A practical setup guide for running NVIDIA Sionna PHY, SYS, and RT on Windows through WSL2 with Ubuntu 24.04 and CUDA 13.0.

A practical setup guide for running NVIDIA Sionna PHY / SYS / RT on Windows through WSL2.
This guide includes notes from an actual installation, including RTX 50-series compatibility warnings and large PyTorch package download timeouts.

Tested environment

  • Windows 11, NVIDIA GeForce RTX 5060 Laptop GPU (8 GB)
  • WSL2 Ubuntu 24.04, Python 3.12, CUDA 13.0
  • Sionna (PHY + SYS + RT)

Table of Contents

  1. Choosing the Environment: WSL2 vs Dual Boot
  2. Install WSL2 + Ubuntu 24.04
  3. Install NVIDIA Driver + CUDA 13.0
  4. Set Up a Python Virtual Environment
  5. Install PyTorch + Sionna
  6. Set Up a VS Code Workspace
  7. Verify the Installation
  8. Daily Startup Routine

1. Choosing the Environment: WSL2 vs Dual Boot

  WSL2 (Recommended) Dual Boot
Setup difficulty Low, usually under 1 hour Higher, usually 2-3 hours with partitioning
GPU performance Around 5-10% overhead Native maximum performance
CUDA support Officially supported through WSL-CUDA Fully supported
VS Code integration Excellent with Remote-WSL Requires local Linux setup
Recommended for Learning and development Large-scale RT simulation optimization

Conclusion: WSL2 is enough for learning and development.
Sionna RT can run on WSL2 + CUDA, and it can also run without a GPU by using the CPU LLVM backend.


2. Install WSL2 + Ubuntu 24.04

Open PowerShell as Administrator and run:

wsl --install -d Ubuntu-24.04

After installation, reboot the PC, launch “Ubuntu 24.04” from the Start menu, and create a username and password.

The password field does not show any characters while typing. This is normal.

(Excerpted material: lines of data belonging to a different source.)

(* ===== verification/RuntimeRegistry.v ===== *)
(** * The runtimes of an application

    Models [applicationRuntime], [runtimeRegistry] and [runtimeCoordinator] of
    [standardagent/runtime.go], with [withCoordinator] and [withRuntime] of
    [gateway.go] and the methods [open], [abortOpen], [awaitOpen], [close] and
    [beginClose] by which the coordinator opens and closes a runtime.

    Calls of the gateway, the goroutines of [markClosing] and [stop]
    interleave: a step of one of them is one region under a mutex, one call of
    another component or one select.  What happens inside a runtime between
    its opening and the end of its closing is modelled by [RuntimeLifecycle]
    and [RuntimeRun]; here a runtime is its identity and how far it was opened
    and closed.  [RuntimeRegistryFacts] has the theorem. *)

From S2P Require Import Prelude GoStrings AgentTypes ModelContracts SessionManager Lifecycle SessionApply RuntimeState RuntimeCommands.

(** ** Runtimes and flights *)

(** What [openOnce] has done: nothing, running [finishOpen], or closed [openDone]
    after [finishOpen] or [abortOpen]. *)
Inductive open_state := Unopened | Opening | OpenedWith (err : option error) | AbortedWith (err : error).
(** [rn_routed] remembers that the registry has had the runtime as an entry; the
    code does not keep this. *)
Record runtime := MkRuntime { rn_id : string; rn_open : open_state; rn_closing : bool; rn_closed : bool; rn_routed : bool }.
Definition new_runtime (id : string) : runtime := MkRuntime id Unopened false false false.
Record runtimeFlight := MkFlight { fl_id : string; fl_done : bool; fl_err : option error }.

(** [openErr] once [openDone] is closed. *)
Definition open_result (r : runtime) : option (option error) :=
  match rn_open r with OpenedWith err => Some err | AbortedWith err => Some (Some err) | _ => None end.
(** The runtime may work on its Session. *)
Definition live (r : runtime) : bool :=
  match rn_open r with Opening | OpenedWith _ => negb (rn_closed r) | _ => false end.

(** The registry, the runtimes and flights allocated so far, and the state of
    the application: whether it is started, how many operations it waits for,
    and whether [closeAll] has emptied the registry. *)
Record application := MkApplication {
  ap_entries : gmap string nat; ap_inflight : gmap string nat; ap_flights : list runtimeFlight; ap_runtimes : list runtime;
  ap_started : bool; ap_active : nat; ap_swept : bool }.
Definition started_application : application := MkApplication ∅ ∅ [] [] true 0 false.

Definition set_registry (s : application) (entries inflight : gmap string nat) (flights : list runtimeFlight) : application :=
  MkApplication entries inflight flights (ap_runtimes s) (ap_started s) (ap_active s) (ap_swept s).
Definition set_runtimes (s : application) (runtimes : list runtime) : application :=
  MkApplication (ap_entries s) (ap_inflight s) (ap_flights s) runtimes (ap_started s) (ap_active s) (ap_swept s).
Definition set_active (s : application) (active : nat) : application :=
  MkApplication (ap_entries s) (ap_inflight s) (ap_flights s) (ap_runtimes s) (ap_started s) active (ap_swept s).
Definition update_runtime (f : runtime -> runtime) (rt : nat) (s : application) : application := set_runtimes s (alter f rt (ap_runtimes s)).
Definition set_open (o : open_state) (r : runtime) : runtime := MkRuntime (rn_id r) o (rn_closing r) (rn_closed r) (rn_routed r).
Definition set_closing (r : runtime) : runtime := MkRuntime (rn_id r) (rn_open r) true (rn_closed r) (rn_routed r).
Definition set_closed (r : runtime) : runtime := MkRuntime (rn_id r) (rn_open r) (rn_closing r) true (rn_routed r).
Definition set_routed (r : runtime) : runtime := MkRuntime (rn_id r) (rn_open r) (rn_closing r) (rn_closed r) true.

Update packages and install the basic tools:

sudo apt update && sudo apt upgrade -y
sudo apt install -y python3 python3-venv python3-pip git curl build-essential

Note: Ubuntu 24.04 uses Python 3.12 by default. If you try to install python3.11, you may see:

E: Unable to locate package python3.11

Installing python3 gives you Python 3.12, which satisfies Sionna’s Python requirement of 3.11 or newer.


3. Install NVIDIA Driver + CUDA 13.0

3-1. Install the NVIDIA Driver on Windows

When using GPU acceleration inside WSL2, install the NVIDIA driver on Windows only.
Do not install a separate NVIDIA driver inside Ubuntu running under WSL.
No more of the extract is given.